(** * A circular byte buffer: sgs_buffer.c

    Shallow embedding of [src/client/c/sgs_buffer.c] (with the struct of
    [impl/sgs_buffer_impl.h]) and the properties of its interface.

    - [size_t] values are integers in [0, 2^64) with the wrap-around of
      unsigned arithmetic written out ([to_size_t]);
    - memory blocks are lists of bytes; [memcpy] and the system calls
      check every access against the block they are handed, and an access
      outside the block is undefined behaviour ([Undef OutOfBounds]);
    - a descriptor is a function from the transcript of the calls made on
      it so far, and the current request, to its reply. *)

From Stdlib Require Import Strings.String.
From Stdlib Require Import ZArith List Lia Bool Strings.Byte.
Import ListNotations.
Local Open Scope Z_scope.

(** ** Outcomes of running C code *)

Inductive ub : Type :=
| OutOfBounds     (* a memory access outside the block *)
| DivisionByZero. (* [x % 0] *)

Inductive run (A : Type) : Type :=
| Done (a : A)     (* the code returned *)
| Undef (u : ub)   (* undefined behaviour *)
| OutOfFuel.       (* a loop was still running when the fuel ran out *)

Arguments Done {A} a.
Arguments Undef {A} u.
Arguments OutOfFuel {A}.

Definition bind {A B : Type} (m : run A) (k : A -> run B) : run B :=
  match m with
  | Done a => k a
  | Undef u => Undef u
  | OutOfFuel => OutOfFuel
  end.

Notation "x <- m ;; k" := (bind m (fun x => k))
  (at level 61, m at next level, right associativity).
Notation "' p <- m ;; k" := (bind m (fun x => match x with p => k end))
  (at level 61, p pattern, m at next level, right associativity).

(** ** Machine integers *)

Definition SIZE_BITS : Z := 64.
Definition SIZE_MOD : Z := 2 ^ SIZE_BITS.

(** Conversion to [size_t]: reduction modulo [2^64]. *)
Definition to_size_t (x : Z) : Z := x mod SIZE_MOD.

(** Conversion of a [size_t] to [int] (two's complement, 32 bits). *)
Definition to_int (x : Z) : Z := (x + 2 ^ 31) mod 2 ^ 32 - 2 ^ 31.

(** The [%] operator on [size_t]. *)
Definition size_rem (x y : Z) : run Z :=
  if y =? 0 then Undef DivisionByZero else Done (x mod y).

(** ** Memory blocks *)

(** Length of a block, as an integer. *)
Definition blen {A : Type} (l : list A) : Z := Z.of_nat (length l).

(** [load m off n]: the [n] bytes of block [m] from offset [off]. *)
Definition load (m : list byte) (off n : Z) : run (list byte) :=
  if (0 <=? off) && (0 <=? n) && (off + n <=? blen m)
  then Done (firstn (Z.to_nat n) (skipn (Z.to_nat off) m))
  else Undef OutOfBounds.

(** [store m off bs]: block [m] with [bs] written from offset [off]. *)
Definition store (m : list byte) (off : Z) (bs : list byte) : run (list byte) :=
  if (0 <=? off) && (off + blen bs <=? blen m)
  then Done (firstn (Z.to_nat off) m ++ bs ++ skipn (Z.to_nat (off + blen bs)) m)
  else Undef OutOfBounds.

(** [memcpy(dst + doff, src + soff, n)]; the result is the new [dst]. *)
Definition memcpy (dst : list byte) (doff : Z) (src : list byte) (soff n : Z)
  : run (list byte) :=
  bs <- load src soff n ;;
  store dst doff bs.

(** ** The buffer *)

(** The struct behind the [sgs_buffer] pointer, with the fields of
    [struct sgs_buffer_impl] that sgs_buffer.c reads and writes: three
    [size_t] fields and [buf], here the block the pointer refers to. *)
Record sgs_buffer : Type := mkBuffer {
  capacity : Z;
  position : Z;
  size : Z;
  buf : list byte
}.

Definition set_position (b : sgs_buffer) (p : Z) : sgs_buffer :=
  mkBuffer (capacity b) p (size b) (buf b).
Definition set_size (b : sgs_buffer) (n : Z) : sgs_buffer :=
  mkBuffer (capacity b) (position b) n (buf b).
Definition set_buf (b : sgs_buffer) (m : list byte) : sgs_buffer :=
  mkBuffer (capacity b) (position b) (size b) m.

(** *** Static helpers *)

Definition tailpos (b : sgs_buffer) : run Z :=
  size_rem (to_size_t (position b + size b)) (capacity b).

Definition readable_len (b : sgs_buffer) : run Z :=
  t <- tailpos b ;;
  if position b <=? t
  then Done (size b)
  else Done (to_size_t (capacity b - position b)).

Definition writable_len (b : sgs_buffer) : run Z :=
  mytailpos <- tailpos b ;;
  if position b <=? mytailpos
  then Done (to_size_t (capacity b - mytailpos))
  else Done (to_size_t (position b - mytailpos)).

(** *** Queries, construction, reset *)

Definition sgs_buffer_capacity (b : sgs_buffer) : Z := capacity b.

Definition sgs_buffer_size (b : sgs_buffer) : Z := size b.

Definition sgs_buffer_remaining_capacity (b : sgs_buffer) : Z :=
  to_size_t (capacity b - size b).

(** [sgs_buffer_create(capacity)]. The two [malloc] calls are answered by
    the arguments: [struct_ok] tells whether the struct was allocated,
    [block] is the uninitialised block handed out for [buf] ([None] when
    that allocation fails). [None] is the [NULL] result. *)
Definition sgs_buffer_create (cap : Z) (struct_ok : bool)
           (block : option (list byte)) : option sgs_buffer :=
  if struct_ok then
    match block with
    | None => None
    | Some m => Some (mkBuffer cap 0 0 m)
    end
  else None.

Definition sgs_buffer_empty (b : sgs_buffer) : sgs_buffer :=
  set_size (set_position b 0) 0.

(** *** Peek and read

    Both return the [int] result and the caller's block [data] after the
    call; [sgs_buffer_read] also returns the buffer after the call. *)

Definition sgs_buffer_peek (b : sgs_buffer) (data : list byte) (len : Z)
  : run (Z * list byte) :=
  readable <- readable_len b ;;
  if size b <? len then Done (-1, data)
  else if len <=? readable then
    data1 <- memcpy data 0 (buf b) (position b) len ;;
    Done (0, data1)
  else
    data1 <- memcpy data 0 (buf b) (position b) readable ;;
    data2 <- memcpy data1 readable (buf b) 0 (to_size_t (len - readable)) ;;
    Done (0, data2).

Definition sgs_buffer_read (b : sgs_buffer) (data : list byte) (len : Z)
  : run (Z * list byte * sgs_buffer) :=
  '(r, data1) <- sgs_buffer_peek b data len ;;
  if r =? -1 then Done (-1, data1, b)
  else
    p <- size_rem (to_size_t (position b + len)) (capacity b) ;;
    let b1 := set_position b p in
    let b2 := set_size b1 (to_size_t (size b1 - len)) in
    Done (0, data1, b2).

(** *** Write *)

Inductive errno_code : Type := ENOBUFS.

(** Returns the [int] result, the buffer after the call and the value
    assigned to [errno], if any. *)
Definition sgs_buffer_write (b : sgs_buffer) (data : list byte) (len : Z)
  : run (Z * sgs_buffer * option errno_code) :=
  writable <- writable_len b ;;
  if sgs_buffer_remaining_capacity b <? len then Done (-1, b, Some ENOBUFS)
  else
    m <- (if len <=? writable then
            t <- tailpos b ;;
            memcpy (buf b) t data 0 len
          else
            t <- tailpos b ;;
            m1 <- memcpy (buf b) t data 0 writable ;;
            memcpy m1 0 data writable (to_size_t (len - writable))) ;;
    let b1 := set_buf b m in
    Done (0, set_size b1 (to_size_t (size b1 + len)), None).

(** ** Descriptors

    A descriptor opened for reading is a function from the transcript of
    the [read] calls made on it so far and the number of bytes now
    requested to its reply; the transcript is the state threaded through
    the calls. Descriptors opened for writing are modelled alike. *)

Inductive read_reply : Type :=
| ReadError                   (* [read] returns -1 *)
| ReadBytes (bs : list byte). (* [read] delivers [bs]; none: end of stream *)

Definition read_log : Type := list (Z * read_reply).
Definition reader : Type := read_log -> Z -> read_reply.

(** [read(fd, m + off, n)]: the [ssize_t] result, the block after the
    call and the transcript after the call. *)
Definition sys_read (fd : reader) (h : read_log) (m : list byte) (off n : Z)
  : run (Z * list byte * read_log) :=
  let reply := fd h n in
  let h1 := h ++ [(n, reply)] in
  match reply with
  | ReadError => Done (-1, m, h1)
  | ReadBytes bs => m1 <- store m off bs ;; Done (blen bs, m1, h1)
  end.

Inductive write_reply : Type :=
| WriteError            (* [write] returns -1 *)
| WriteCount (k : Z).   (* [write] accepted the first [k] bytes *)

Definition write_log : Type := list (list byte * write_reply).
Definition writer : Type := write_log -> list byte -> write_reply.

(** [write(fd, m + off, n)]: the [ssize_t] result and the transcript
    after the call. *)
Definition sys_write (fd : writer) (h : write_log) (m : list byte) (off n : Z)
  : run (Z * write_log) :=
  bs <- load m off n ;;
  let reply := fd h bs in
  let h1 := h ++ [(bs, reply)] in
  match reply with
  | WriteError => Done (-1, h1)
  | WriteCount k => Done (k, h1)
  end.

(** *** Reading from and writing to a descriptor

    The [while] loops take fuel: one unit per iteration. *)

Fixpoint read_from_fd_loop (fuel : nat) (fd : reader) (h : read_log)
         (b : sgs_buffer) (total writable : Z)
  : run (Z * sgs_buffer * read_log) :=
  if 0 <? writable then
    match fuel with
    | O => OutOfFuel
    | S fuel' =>
        t <- tailpos b ;;
        '(ret, m, h1) <- sys_read fd h (buf b) t writable ;;
        let result := to_size_t ret in
        let b0 := set_buf b m in
        if result =? to_size_t (-1) then Done (-1, b0, h1)
        else if result =? 0 then Done (0, b0, h1)
        else
          let total1 := to_size_t (total + result) in
          let b1 := set_size b0 (to_size_t (size b0 + result)) in
          if negb (result =? writable) then Done (to_int total1, b1, h1)
          else
            writable1 <- writable_len b1 ;;
            read_from_fd_loop fuel' fd h1 b1 total1 writable1
    end
  else Done (to_int total, b, h).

———

## Task to complete
I need each line from the listing where the word "OutOfBounds" occurs.

## Solution to the exercise
      outside the block is undefined behaviour ([Undef OutOfBounds]);
| OutOfBounds     (* a memory access outside the block *)
  else Undef OutOfBounds.
  else Undef OutOfBounds.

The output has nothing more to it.